Parato 2005 Penedès Blanco (Cataluña) – Simple, clean and fresh, showing citrus and grass. Finishes pure and direct, with a little bit of bound carbon dioxide prickle on the back of the tongue. Refreshing, and before we know it a bottle’s gone. There’s no complexity here, but that doesn’t appear to be the point.

Cinc Sentits – A classy, modern, living restaurant, which (at 9:30, our reservation time for our entire Barcelona stay) is just barely getting ramped up with their first, tourist-oriented seating. This is something we’ll find over and over; we arrive about mid-meal for the early-dining tourists, and just as we’re leaving (usually somewhere around midnight) the restaurant is fully repopulated by natives at the beginning of their meals, which go late into the morning. When do the waiters sleep?

What would be flights of culinary adventure back home are the norm here, and Barcelona is one of the more exciting culinary cities on the planet, but this is not “molecular gastronomy” as it is commonly understood. Rather, it is adventurous modern food with a close regional focus, utilizing a number of the techniques of the avant-garde, but making few of those techniques overt on the plate. What results is a more comforting approach, wherein the interested may deconstruct and enthuse at their leisure, but those who are simply out for a good meal may nosh in unchallenged comfort. While the techniques may not appear cutting edge, however, the same cannot necessarily be said for the flavor combinations, which are creative enough to regularly skirt the edge of disaster. It’s high-wire gastronomy, and it doesn’t always work. (Though it should be pointed out that Cinc Sentits does not push the boundaries as aggressively as some of its brethren.) But when it does, it feels like a revelation on the palate.

Two more generalizations must be made before diving into the specifics of this restaurant. First, the level of service is very, very high. Efficiency is perhaps prized more than it is in, say, France or the American temples of gastronomy, and without pushback meals will proceed at a fairly rapid pace. But all of our meals – casual to fancy – are not only error-free, but a pleasure to conduct, with service appropriate to their level. That’s saying something.

Second, meal costs seem to be a regular percentage below what one would pay for an equivalent meal in the United States, or France. Perhaps 20-25% lower, at all price points. This may be a measure of how much they value dining in Cataluña (this would be but one sign among many), or it may be a matter of tradition, or it may just be inertia. But whatever the reason, it’s a most welcome thing, for it helps dissipate the dollar/euro disparity, and makes dining out less oppressively expensive than it is elsewhere.

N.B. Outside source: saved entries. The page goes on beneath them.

(** * Directory service: authentication, role policy and listing queries

    A shallow embedding of the Python sources

      - [authentication.py]      (module configuration, class [AuthHandler])
      - [config.py]              (database settings)
      - [models.py]              ([UserType], [UserBase], [RegisterUser], ...)
      - [routers/users.py]       ([has_permission_to_create], [get_users])
      - [routers/auth.py]        ([register], [login], [update_password])
      - [routers/companies.py]   ([get_and_check_user], the filter of
                                  [get_companies])

    Python exceptions are values of [exn]; a computation that may raise has
    type [res A].  The document store is passed explicitly and returned by
    every handler that may write to it.  Clock readings, salts and fresh
    object ids are explicit inputs.  Calls into third-party libraries
    (PyJWT, passlib, Motor and the MongoDB server) are modelled by the
    definitions of the modules [Jwt], [Passlib], [Regex] and [Mongo]; the
    keyed hash functions themselves stay abstract (class [Primitives]). *)

From Stdlib Require Import ZArith NArith Ascii String.
From stdpp Require Import base option strings list gmap.

Local Open Scope Z_scope.

(** ** Python results and the HTTP boundary *)

Module Py.

(** The exceptions that the modelled code can raise.  [HTTPException] is
    FastAPI's.  The five PyJWT exceptions are the ones [jwt.decode] raises
    on the paths modelled below. *)
Inductive exn : Type :=
| HTTPException (status_code : Z) (detail : string)
| TypeError (msg : string)
| ValueError (msg : string)
| KeyError (key : string)
| ValidationError (field : string)
| UndefinedValueError (name : string)
| InvalidId (oid : string)
| DuplicateKeyError
| UnknownHashError
| OperationFailure (msg : string)
| OverflowError (msg : string)
| ExpiredSignatureError
| ImmatureSignatureError
| InvalidSignatureError
| InvalidAlgorithmError
| DecodeError.
(** The satellite blocks of a message, entered after field [w]. *)
Lemma gsv_run_blocks (pf : platform) (ty : sentence) (ms : Z)
      (blocks : list SatBlock) :
  forall (j : Z) (w : list Z) (n : Staging) (good : bool) (s0 s : Sats),
  0 <= j ->
  j + Z.of_nat (List.length blocks) <= 4 ->
  0 <= _sat_index s ->
  _sat_index s + j + Z.of_nat (List.length blocks) <= 24 ->
  Forall (fun blk => hd 0 (prn blk) <> 0) blocks ->
  field_of (gsv_stage pf ty) ms (3 + 4 * j) (term_of w) (n, good, s0)
  = Ok (n, good, s) ->
  exists s' : Sats,
    run_fields (gsv_stage pf ty) ms (3 + 4 * j) w
      (flat_map block_fields blocks) (n, good, s0)
    = Ok (n, good, s')
    /\ tracked_sat_rec s'
       = gsv_records pf (_sat_index s) j blocks (tracked_sat_rec s).
Proof.
  induction blocks as [|[p e a sn] blocks IH];
    intros j w n good s0 s Hj Hcount Hb0 Hb Hprn Hw.
  - exists s. split; [exact Hw|reflexivity].
  - cbn [List.length] in Hcount, Hb.
    inversion Hprn as [|? ? Hp Hrest]; subst.
    cbn [prn] in Hp.
    assert (Hin : In j [0; 1; 2; 3]) by (cbn [In]; lia).
    cbn [flat_map block_fields prn elevation azimuth snr app run_fields].
    rewrite Hw. cbn [bind].
    replace (3 + 4 * j + 1) with (4 + 4 * j) by lia.
    assert (Ep : field_of (gsv_stage pf ty) ms (4 + 4 * j) (term_of p)
                   (n, good, s)
                 = Ok (n, good,
                       set_tracked_satellites_index (atoi pf (term_of p)) s)).
    { apply gsv_field_prn; [|exact Hp].
      cbn [In] in Hin |- *.
      destruct Hin as [<- |[<- |[<- |[<- |[]]]]]; cbn; tauto. }
    assert (Ee : forall acc,
                 field_of (gsv_stage pf ty) ms (4 + 4 * j + 1) (term_of e) acc
                 = Ok acc).
    { intros acc. apply gsv_field_unused. cbn [In] in Hin |- *.
      destruct Hin as [<- |[<- |[<- |[<- |[]]]]]; cbn; tauto. }
    assert (Ea : forall acc,
                 field_of (gsv_stage pf ty) ms (4 + 4 * j + 1 + 1)
                   (term_of a) acc
                 = Ok acc).
    { intros acc. apply gsv_field_unused. cbn [In] in Hin |- *.
      destruct Hin as [<- |[<- |[<- |[<- |[]]]]]; cbn; tauto. }
    rewrite Ep. cbn [bind]. rewrite Ee. cbn [bind]. rewrite Ea. cbn [bind].
    replace (4 + 4 * j + 1 + 1 + 1) with (3 + 4 * (j + 1)) by lia.
    set (s1 := set_tracked_satellites_index (atoi pf (term_of p)) s).
    assert (Hi1 : _sat_index s1 = _sat_index s) by reflexivity.
    set (s2 := if hd 0 sn =? 0 then s1
               else
                 set_tracked_sat_rec
                   (upd (Z.to_nat (_sat_index s1 + j))
                      (packed pf (_tracked_satellites_index s1)
                         (u8 (atoi pf (term_of sn))))
                      (tracked_sat_rec s1)) s1).
    assert (Hi2 : _sat_index s2 = _sat_index s)
      by (subst s2; destruct (hd 0 sn =? 0); reflexivity).
    assert (Ht2 : tracked_sat_rec s2
                  = gsv_record pf (_sat_index s) j (mkSatBlock p e a sn)
                      (tracked_sat_rec s))
      by (subst s2; unfold gsv_record; cbn [prn snr];
          destruct (hd 0 sn =? 0); reflexivity).
    assert (Es : field_of (gsv_stage pf ty) ms (3 + 4 * (j + 1)) (term_of sn)
                   (n, good, s1)
                 = Ok (n, good, s2)).
    { replace (3 + 4 * (j + 1)) with (7 + 4 * j) by lia.
      apply gsv_field_strength; [exact Hin|]. rewrite Hi1. lia. }
    destruct (IH (j + 1) sn n good s1 s2 ltac:(lia) ltac:(lia)
                ltac:(rewrite Hi2; exact Hb0) ltac:(rewrite Hi2; lia)
                Hrest Es)
      as (s' & Erun & Etab).
    exists s'. split; [exact Erun|]. rewrite Etab, Hi2, Ht2. reflexivity.
Qed.

Lemma gsv_run_message (pf : platform) (ty : sentence) (ms : Z)
      (total m t : list Z) (blocks : list SatBlock) (n : Staging)
      (good : bool) (s : Sats) :
  is_gsv ty ->
  hd 0 m <> 0 ->
  Forall (fun blk => hd 0 (prn blk) <> 0) blocks ->
  (List.length blocks <= 4)%nat ->
  gsv_base pf ty (term_of m) + Z.of_nat (List.length blocks) <= 24 ->
  exists s' : Sats,
    run_fields (gsv_stage pf ty) ms 1 total
      (m :: t :: flat_map block_fields blocks) (n, good, s)
    = Ok (n, good, s')
    /\ tracked_sat_rec s'
       = gsv_records pf (gsv_base pf ty (term_of m)) 0 blocks
           (gsv_cleared pf ty (term_of m) (tracked_sat_rec s)).
Proof.
  intros Hty Hm Hprn Hcount Hb. cbn [run_fields].
  rewrite gsv_field_unused by (cbn [In]; tauto). cbn [bind].
  change (1 + 1) with 2.
  rewrite gsv_field_start by assumption. cbn [bind].
  set (s1 := set_sat_index _ _).
  assert (Hi : _sat_index s1 = gsv_base pf ty (term_of m)) by reflexivity.
  assert (Ht : tracked_sat_rec s1
               = gsv_cleared pf ty (term_of m) (tracked_sat_rec s))
    by reflexivity.
  assert (H0 : 0 <= gsv_base pf ty (term_of m)).
  { unfold gsv_base. destruct ty; apply Z.mod_pos_bound; reflexivity. }
  destruct (gsv_run_blocks pf ty ms blocks 0 t n good s1 s1)
    as (s' & Erun & Etab).
  - lia.
  - lia.
  - rewrite Hi. exact H0.
  - rewrite Hi. lia.
  - exact Hprn.
  - apply gsv_field_unused. cbn [In]. tauto.
  - exists s'. split; [exact Erun|]. rewrite Etab, Hi, Ht. reflexivity.
Qed.

(** [X20] The satellite table is written while a GSV message is read,
    whatever its checksum: after a GPGSV or GLGSV message of up to four
    satellites, the slots from four times the message number (less four,
    plus twelve for GLONASS) hold the packed PRN and strength of each
    satellite that reports a strength, in order; a satellite with an empty
    strength field leaves its slot as it was, and the first message of a
    sequence clears the twelve slots of its constellation first. *)
Theorem gsv_message_tracked (pf : platform) (now : Z) (g : TinyGPS)
        (ty : sentence) (tag total m t : list Z) (blocks : list SatBlock)
        (h1 h2 eol : Z) :
  let fs := m :: t :: flat_map block_fields blocks in
  let b := gsv_base pf ty (term_of m) in
  is_gsv ty ->
  List.length (_term (cursor g)) = 15%nat ->
  Forall (fun c => is_ordinary c = true) tag ->
  classify (term_of tag) = ty ->
  Forall (Forall (fun c => is_ordinary c = true)) (total :: fs) ->
  hd 0 m <> 0 ->
  Forall (fun blk => hd 0 (prn blk) <> 0) blocks ->
  (List.length blocks <= 4)%nat ->
  b + Z.of_nat (List.length blocks) <= 24 ->
  is_ordinary h1 = true ->
  is_ordinary h2 = true ->
  is_eol eol ->
  exists (vs : list bool) (g' : TinyGPS),
    feed pf
      (at_time now
         (ch "$" :: joined tag (total :: fs) ++ ch "*" :: [h1; h2; eol])) g
    = Ok (vs, g')
    /\ trackedSatellites g'
       = gsv_records pf b 0 blocks
           (gsv_cleared pf ty (term_of m) (trackedSatellites g)).
Proof.
  intros fs b Hty Hlen Htag Hclass Hfields Hm Hprn Hcount Hb Hh1 Hh2 Heol.
  inversion Hfields as [|? ? Hf1 Hfs]; subst x l.
  assert (Hun : unvalidated ty)
    by (destruct Hty as [-> | ->]; unfold unvalidated; tauto).
  assert (Hst : unvalidated_stage pf ty = gsv_stage pf ty)
    by (destruct Hty as [-> | ->]; reflexivity).
  assert (Hfc : Z.of_nat (List.length fs) < 30).
  { subst fs. cbn [List.length].
    assert (Hbl : forall l : list SatBlock,
              List.length (flat_map block_fields l)
              = (4 * List.length l)%nat).
    { induction l as [|x l IHl]; [reflexivity|].
      cbn [flat_map block_fields app List.length]. rewrite IHl. lia. }
    rewrite Hbl. lia. }
  assert (Hrun := sentence_decoded pf ty
                    (_UBX_message_type (cursor g)) 1
                    (unvalidated_stage pf ty)
                    ltac:(lia)
                    ltac:(intros E ms k term acc; exfalso;
                          destruct Hty as [H|H];
                          rewrite H in E; discriminate)
                    ltac:(intros E; exfalso;
                          destruct Hty as [H|H];
                          rewrite H in E; discriminate)
                    (fun now0 g0 Ht _ Hk =>
                       dispatch_unvalidated pf _ now0 g0 Hun Ht Hk)
                    now g tag total fs h1 h2 eol eq_refl eq_refl Hlen Htag
                    Hclass Hf1 Hfs Hfc Hh1 Hh2 Heol).
  cbv zeta in Hrun. rewrite Hst in Hrun. unfold fs in Hrun.
  destruct (gsv_run_message pf ty (millis now) total m t blocks (staged g)
              false (sats g) Hty Hm Hprn Hcount Hb)
    as (s' & Erun & Etab).
  rewrite Erun in Hrun. cbn [fst snd] in Hrun.
  destruct Hrun as (vs & g' & Hfeed & _ & _ & _ & Hsats & _).
  eexists. exists g'. split; [exact Hfeed|].
  unfold trackedSatellites. rewrite Hsats. exact Etab.
Qed.

(** [X20] on the first message of a GPS sequence, sent with a wrong
    checksum: satellite 3 at strength 30, satellite 4 without a strength,
    satellite 6 at strength 12 and satellite 13 at strength 00. *)
Lemma gsv_message_tracked_witness :
  exists (vs : list bool) (g' : TinyGPS),
    feed ARM32
      (at_time 1000
         (ch "$"
          :: joined (chars "GPGSV")
               (chars "3" :: chars "1" :: chars "11"
                :: flat_map block_fields gsv_blocks)
          ++ ch "*" :: [ch "0"; ch "0"; CR]))
      fresh
    = Ok (vs, g')
    /\ trackedSatellites g' = 828 :: 0 :: 1560 :: repeat 0 21.
Proof.
  destruct (gsv_message_tracked ARM32 1000 fresh _GPS_SENTENCE_GPGSV
              (chars "GPGSV") (chars "3") (chars "1") (chars "11")
              gsv_blocks (ch "0") (ch "0") CR)
    as (vs & g' & Hfeed & Htab).
  - left. reflexivity.
  - reflexivity.
  - apply all_ordinary. reflexivity.
  - reflexivity.
  - apply all_fields_ordinary. reflexivity.
  - discriminate.
  - repeat constructor; discriminate.
  - simpl. lia.
  - vm_compute. discriminate.
  - reflexivity.
  - reflexivity.
  - left. reflexivity.
  - exists vs, g'. split; [exact Hfeed|]. rewrite Htab. reflexivity.
Defined.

As for our meal, it’s a delicious procession of surprises that suffer a bit from their newness; we spend a little more time deconstructing than we should, and not quite enough time sitting back and enjoying. Despite this analysis, I fail to note any of the meal in my journal, other than a shockingly good slice of pork fat with pumpkin seed “salt” that, yet again, reveals how much I love lardo and all its cousins. And there are two dishes (one savory) that employ maple syrup, which we’ve found is an ingredient that seems to fascinate European chefs. We should remember to bring some next time. Who knows what doors it might open?

Oriol Rossell Cava Brut Nature (Cataluña) – Rich and deep; it tastes like red grapes, though it isn’t made from any. It finishes dry and structurally austere, though the length is unquestioned. I know this isn’t a tiny artisanal producer, and I have no idea of how it’s viewed by Spanish wine gurus, but it wipes the floor with all the bland industrial cava we get in the States. I could drink a lot of this. (And, it turns out, I will.)

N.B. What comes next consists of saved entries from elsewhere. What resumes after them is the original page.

(** ** The codec *)

Lemma fipCheck_loop_ranges net suf : ∀ pre,
  fipCheck_loop net (pre ++ suf) (length suf) (length pre)
  = Some (check_ranges net (last pre) suf).
Proof.
  induction suf as [|r rest IH]; intros pre; [reflexivity|].
  cbn [length fipCheck_loop check_ranges].
  rewrite lookup_at. cbn [mbind option_bind].
  destruct (negb (IPNet_Contains net (First r)) || negb (IPNet_Contains net (Last r)));
    [reflexivity|].
  specialize (IH (pre ++ [r])).
  rewrite length_app in IH. cbn [length] in IH.
  replace (length pre + 1)%nat with (S (length pre)) in IH by lia.
  rewrite <- app_assoc in IH. cbn [app] in IH. rewrite last_snoc in IH.
  destruct pre as [|p0 pre0 _] using rev_ind.
  - cbn [length Nat.eqb negb last]. exact IH.
  - rewrite last_snoc.
    assert (Hlen : length (pre0 ++ [p0]) = S (length pre0))
      by (rewrite length_app; cbn; lia).
    rewrite Hlen in *. cbn [Nat.eqb negb].
    replace (S (length pre0) - 1)%nat with (length pre0) by lia.
    rewrite <- app_assoc. cbn [app]. rewrite lookup_at.
    cbn [mbind option_bind].
    destruct (IPToInt (First r) <=? u32 (IPToInt (Last p0) + 1)); [reflexivity|].
    rewrite <- app_assoc in IH. cbn [app] in IH. exact IH.
Qed.

Lemma fipCheck_ranges fip :
  fipCheck fip
  = Some (check_ranges (mkIPNet (Gateway fip) (Mask fip)) None (IPRanges fip)).
Proof.
  unfold fipCheck. apply (fipCheck_loop_ranges _ (IPRanges fip) []).
Qed.

(** The ranges of a valid pool pass [fipCheck]. *)
Lemma check_ranges_separated net rs : ∀ lo prev,
  separated lo rs →
  (∀ p, prev = Some p → is_ip (Last p) ∧ Last p + 1 <= lo) →
  (∀ r, r ∈ rs → endpoints_in net r = true) →
  check_ranges net prev rs = None.
Proof.
  induction rs as [|r rest IH]; intros lo prev Hsep Hprev Hin; [reflexivity|].
  cbn [check_ranges]. ip_facts.
  assert (Hr : endpoints_in net r = true) by (apply Hin; constructor).
  unfold endpoints_in in Hr. apply andb_true_iff in Hr as [-> ->]. cbn [negb orb].
  assert (Hrest : check_ranges net (Some r) rest = None).
  { apply (IH (Last r + 1)); try assumption.
    - intros p [= <-]. split; [assumption | lia].
    - intros r' Hr'. apply Hin. constructor. assumption. }
  destruct prev as [p|]; [|exact Hrest].
  destruct (Hprev p eq_refl) as [Hp Hle].
  unfold IPToInt. rewrite (u32_id (First r)), (u32_id (Last p)) by assumption.
  rewrite (u32_id (Last p + 1)) by ip_lia.
  destruct (Z.leb_spec (First r) (Last p + 1)); [lia | exact Hrest].
Qed.

Section codec.
Context `{T : RangeText}.

Lemma MarshalJSON_IPs fip :
  conf_IPs (MarshalJSON fip) = map IPRange_String (IPRanges fip).
Proof.
  unfold MarshalJSON. cbn [conf_IPs].
  assert (Hgen : ∀ rs acc,
             fold_left (fun ips ipr => ips ++ [IPRange_String ipr]) rs acc
             = acc ++ map IPRange_String rs).
  { induction rs as [|r rs IH]; intros acc; cbn [fold_left map].
    - rewrite app_nil_r. reflexivity.
    - rewrite IH, <- app_assoc. reflexivity. }
  apply (Hgen (IPRanges fip) []).
Qed.
(** * Local-scope completion for PHP (src/complete.ts)

    A shallow embedding of [getScope] and [localCompletionSource] together
    with the scope cache they share, and the properties of the completion
    engine established over it. *)

From Stdlib Require Import ZArith NArith Ascii String.
From stdpp Require Import base option list gmap strings.

Local Open Scope Z_scope.

(** ** JavaScript strings

    Document text and completion labels are JavaScript strings: sequences
    of UTF-16 code units.  Node kind names come from the grammar and are
    plain ASCII, so they are kept as [string]. *)

Abbreviation jsstring := (list N) (only parsing).

Definition js (s : string) : jsstring :=
  map N_of_ascii (list_ascii_of_string s).

(** [Text.sliceString(from, to)] / [state.sliceDoc(from, to)]. *)
Definition sliceString (doc : jsstring) (from to : Z) : jsstring :=
  take (Z.to_nat (to - from)) (drop (Z.to_nat from) doc).

(** ** Syntax trees

    The parser's tree is read-only for this module.  A node has an identity
    (what [NodeWeakMap] keys on), a kind name (empty for anonymous nodes),
    a range [from, to) and children. *)

#[local] Unset Elimination Schemes.
Inductive Tree : Type :=
  Node (key : nat) (name : string) (from to : Z) (children : list Tree).
#[local] Set Elimination Schemes.

Definition key (t : Tree) : nat := match t with Node k _ _ _ _ => k end.
Definition name (t : Tree) : string := match t with Node _ n _ _ _ => n end.
Definition from (t : Tree) : Z := match t with Node _ _ f _ _ => f end.
Definition to (t : Tree) : Z := match t with Node _ _ _ e _ => e end.
Definition children (t : Tree) : list Tree := match t with Node _ _ _ _ cs => cs end.

(** Modelled from the spec: [node.getChild(kindName)] of the external tree
    service (section 6) is the first direct child of the given kind, or
    [None] when there is none. *)
Definition getChild (kind : string) (t : Tree) : option Tree :=
  find (fun c => String.eqb (name c) kind) (children t).

(** A [SyntaxNode] handle as [resolveInner] returns it: the node together
    with the chain its [parent] links lead through, nearest first. *)
Record SyntaxNode := mkSyntaxNode {
  node : Tree;
  ancestors : list Tree
}.

Definition parent (n : SyntaxNode) : option SyntaxNode :=
  match ancestors n with
  | [] => None
  | p :: up => Some (mkSyntaxNode p up)
  end.

(** ** Completions and the store

    Candidate lists are JavaScript arrays: mutable objects with identity.
    The store holds every array allocated so far, addressed by location,
    and the module-level [cache] from node identity to array location. *)

Record Completion := mkCompletion {
  label : jsstring;
  type : string
}.

Abbreviation loc := nat (only parsing).

Record Store := mkStore {
  arrays : list (list Completion);
  cache : gmap nat loc
}.
(** ** Regular expressions, as Python's [re] runs them *)

Module Re.
Import PyStr.

Inductive re : Type :=
| Eps                          (* empty pattern *)
| Chr (c : ascii)              (* a literal character *)
| Cls (p : ascii -> bool)      (* a character class *)
| Seq (a b : re)
| Alt (a b : re)               (* a|b, a first *)
| Star (a : re)                (* a*, greedy *)
| Grp (i : nat) (a : re)       (* capturing group number i *)
| Bol                          (* ^ *)
| Eol.                         (* $ *)

Definition Plus (a : re) : re := Seq a (Star a).
Definition Opt (a : re) : re := Alt a Eps.

Fixpoint Lit (s : string) : re :=
  match s with
  | EmptyString => Eps
  | String c s' => Seq (Chr c) (Lit s')
  end.

Fixpoint Cat (l : list re) : re :=
  match l with
  | [] => Eps
  | r :: l' => Seq r (Cat l')
  end.

(** a{n} and a{0,n}, greedy *)
Fixpoint Rep (n : nat) (a : re) : re :=
  match n with
  | O => Eps
  | S n' => Seq a (Rep n' a)
  end.
Fixpoint UpTo (n : nat) (a : re) : re :=
  match n with
  | O => Eps
  | S n' => Opt (Seq a (UpTo n' a))
  end.
Definition RepRange (lo hi : nat) (a : re) : re :=
  Seq (Rep lo a) (UpTo (hi - lo) a).

(** character classes of the source patterns *)
Definition ws : re := Cls is_space.                               (* \s *)
Definition Not (c : ascii) : re := Cls (fun x => negb (Ascii.eqb x c)).

(** captured groups: group number and captured text *)
Definition caps := list (nat * string).

Fixpoint get_cap (i : nat) (cs : caps) : string :=
  match cs with
  | [] => EmptyString
  | (j, s) :: cs' => if Nat.eqb i j then s else get_cap i cs'
  end.

(** the text between two positions given by what remains of the subject *)
Definition consumed (s s' : string) : string :=
  String.substring 0 (String.length s - String.length s') s.

Section Matcher.
Context {R : Type}.
(** length of the whole subject: [^] holds where that much remains *)
Variable n0 : nat.

Definition cont : Type := string -> caps -> option R.

(** greedy repetition of [body], then [k].  A turn that takes nothing
    from the subject is refused, so [fuel], the length of the subject
    at the start, is never used up. *)
Fixpoint star_loop (body : string -> caps -> cont -> option R) (k : cont)
         (fuel : nat) (s : string) (cs : caps) {struct fuel} : option R :=
  match fuel with
  | O => k s cs
  | S fuel' =>
      match body s cs
                 (fun s' cs' =>
                    if (String.length s' <? String.length s)%nat
                    then star_loop body k fuel' s' cs' else None) with
      | Some x => Some x
      | None => k s cs
      end
  end.

(** [mt r s cs k]: match [r] at the head of [s], then continue with
    [k] on what remains; the first success in priority order wins. *)
Fixpoint mt (r : re) (s : string) (cs : caps) (k : cont) {struct r}
  : option R :=
  match r with
  | Eps => k s cs
  | Chr c =>
      match s with
      | String x s' => if Ascii.eqb x c then k s' cs else None
      | EmptyString => None
      end
  | Cls p =>
      match s with
      | String x s' => if p x then k s' cs else None
      | EmptyString => None
      end
  | Seq a b => mt a s cs (fun s' cs' => mt b s' cs' k)
  | Alt a b =>
      match mt a s cs k with
      | Some x => Some x
      | None => mt b s cs k
      end
  | Star a => star_loop (mt a) k (String.length s) s cs
  | Grp i a =>
      mt a s cs (fun s' cs' => k s' ((i, consumed s s') :: cs'))
  | Bol => if (String.length s =? n0)%nat then k s cs else None
  | Eol =>
      if String.eqb s EmptyString || String.eqb s (str1 nl)
      then k s cs else None
  end.
End Matcher.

Pujanza 2002 Rioja “Norte” (Center-North) – Bright, fruity cherries with untamed, wilder berries lurking in the background. Whatever they’ve done to their French oak, they’ve made it taste profoundly American: coconut, rather than vanilla. Though there’s no dill, which is a good thing. It’s big, boisterous, spicy-hot, and coconut-infused…in other words, it’s zinfandel. That’s not necessarily a criticism, because I do get a good measure of goofy enjoyment from the wine, but it’s a little dismaying nonetheless.

Vichy Catalan (Cataluña) – This is water, not wine, and – alongside the horrid French Chateldon – one of the worst waters I’ve ever had the displeasure of putting in my mouth. Note to self: avoid this at all costs.

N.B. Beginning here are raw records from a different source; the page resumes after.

(** Two predicates that agree on the elements of a list filter it the same. *)
Lemma filter_Forall_iff {A} (P Q : A → Prop) `{∀ x, Decision (P x), ∀ x, Decision (Q x)} (l : list A) :
  Forall (λ x, P x ↔ Q x) l → filter P l = filter Q l.
Proof.
  induction 1 as [|x l Hx _ IH]; [done|]. rewrite !filter_cons, IH.
  destruct (decide (P x)), (decide (Q x)); tauto.
Qed.

Lemma digits_of_ok fuel n : 0 <= n < 10 ^ Z.of_nat fuel →
  decimal (digits_of fuel n) = n ∧ Forall (λ c, 48 <= c <= 57) (digits_of fuel n).
Proof.
  revert n. induction fuel as [|fuel IH]; intros n Hn; [cbn in *; split; [lia|constructor]|].
  cbn [digits_of]. pose proof (Z.mod_pos_bound n 10 ltac:(lia)). pose proof (Z.div_mod n 10 ltac:(lia)).
  destruct (Z.ltb_spec n 10).
  - cbn. rewrite Z.mod_small by lia. split; [lia|]. repeat constructor; lia.
  - destruct (IH (n / 10)) as [E F].
    { split; [apply Z.div_pos; lia|]. apply Z.div_lt_upper_bound; [lia|]. rewrite Nat2Z.inj_succ, Z.pow_succ_r in Hn by lia. lia. }
    rewrite decimal_snoc, E. split; [lia|]. apply Forall_app. split; [done|]. repeat constructor; lia.
Qed.

Lemma print_int_ok n : 0 <= n < 2 ^ 64 →
  decimal (print_int n) = n ∧ Forall (λ c, 48 <= c <= 57) (print_int n).
Proof.
  intros Hn. unfold print_int. rewrite (proj2 (Z.ltb_ge n 0)) by lia. apply digits_of_ok.
  split; [lia|]. apply (Z.lt_trans _ (2 ^ 64)); [lia|]. by vm_compute.
Qed.

Lemma print_int_nonempty n : print_int n ≠ [].
Proof.
  unfold print_int. case_match; [done|]. cbn [digits_of]. intros Hd%(f_equal length). rewrite length_app in Hd. cbn in Hd. lia.
Qed.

We conduct our dinner in four languages – mangled Catalan, pidgin Spanish, French and English – depending on which waiter is tableside. This is something that will happen over and over again in Cataluña, and we’re grateful, because otherwise we’d have to resort to a lot of pointing. But in the end, the most satisfying translation is the one we won’t have to make. For here, right in the middle of the menu, is the word I’ve been so desperately searching for. The word that’s caused me such fits of anxiety. And I have Cinc Sentits to thank for it.

The name of the seasonal, surprise menu? “Omakase.”

Who knew?

TN: Haus und Familie (Lorraine, pt. 2)

[German wall art](The original version is here.)

26 March 2006 – Thionville, Illange & Uckange, France

Frédèrique & Jean-Marie Burger’s house – Lunch with the relatives. Always casual. Always fun. Today, it’s pot au feu, and we soon join the family in deciding that potatoes swimming in broth are the best part of the meal. Ah, the cuisine légère of Lorraine…

Wolfberger “Belle Saison” Pinot Noir (Alsace) – Yes, it’s non-vintage. Light, crisp red cherry with lots of acid and minerals at the foundation. This functions more like a white wine with red fruit aromas than it does an actual red or rosé. It’s only just OK, but it’s probably better than the vast majority of Alsace pinot noirs that result from significantly more effort.

Edmunds St. John 2001 Syrah (California) – As is typical whenever I bring a domestic wine to France, the weight and heat are commented upon (negatively) by the natives. And maybe it’s the setting or the context, but this does come off just a touch hotter than usual: there’s strong leather, blueberry, black pepper, and a touch of sweet Scotch lounging in Sherry wood. It’s rather forceful, sure, but there’s good acid and a succulent juiciness that keep it tasty. I also note that, despite their reservations, my family guzzles it down.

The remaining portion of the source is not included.